# PROBLEM TO SOLVE
Where does the string "shardCount" occur in the records? Copy each line that holds it.

---*---

(* ===== verification/Locks.v ===== *)
(** * cache/l2inmemorycache.go and l2inmemorycache.sharded_map.go: locks in memory

    The locks of the in-memory L2 cache are entries of a map in 256 shards.  Each
    operation of the map is atomic (a shard has a mutex), a call of the cache is
    not: it is a program over the operations of the map and readings of the clock,
    and [step] interleaves the programs of any number of callers.  The expiration
    of a lock is never the zero time. *)

From S2P Require Import Prelude Handle.

(** ** The sharded map *)

Record lockItem := mkLockItem {
  li_lockID : UUID;
  li_expiration : Z;
}.
#[global] Instance lockItem_eq_dec : EqDecision lockItem.
Proof. solve_decision. Defined.

Abbreviation lock_map := (gmap string lockItem) (only parsing).

(** [fnv.New32a] of the standard library. *)
Definition fnv_byte (h b : N) : N := (N.lxor h b * 16777619) `mod` 4294967296.
Fixpoint fnv_sum (h : N) (s : string) : N :=
  match s with EmptyString => h | String c s => fnv_sum (fnv_byte h (Ascii.N_of_ascii c)) s end.
Definition fnv32a (s : string) : N := fnv_sum 2166136261 s.

Example fnv_a : fnv32a "a" = 3826002220%N.
Proof. reflexivity. Qed.

Definition shardCount : N := 256.
Definition getShard (key : string) : N := (fnv32a key `mod` shardCount)%N.

Definition shard_items (locks : lock_map) (key : string) : lock_map :=
  filter (λ '(k, _), getShard k = getShard key) locks.

(** The eviction looks at the first five entries the range over the shard visits
    and takes the one that expires first. *)
Definition sampleSize : nat := 5.
Fixpoint earliest (best : option (string * Z)) (sample : list (string * lockItem)) : option (string * Z) :=
  match sample with
  | [] => best
  | (k, v) :: sample =>
      earliest (match best with
                | Some (_, minExp) => if (li_expiration v <? minExp)%Z then Some (k, li_expiration v) else best
                | None => Some (k, li_expiration v)
                end) sample
  end.
Definition victim (visited : list (string * lockItem)) : option string :=
  fst <$> earliest None (take sampleSize visited).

---*---

# SOLUTION BELOW
Definition shardCount : N := 256.
Definition getShard (key : string) : N := (fnv32a key `mod` shardCount)%N.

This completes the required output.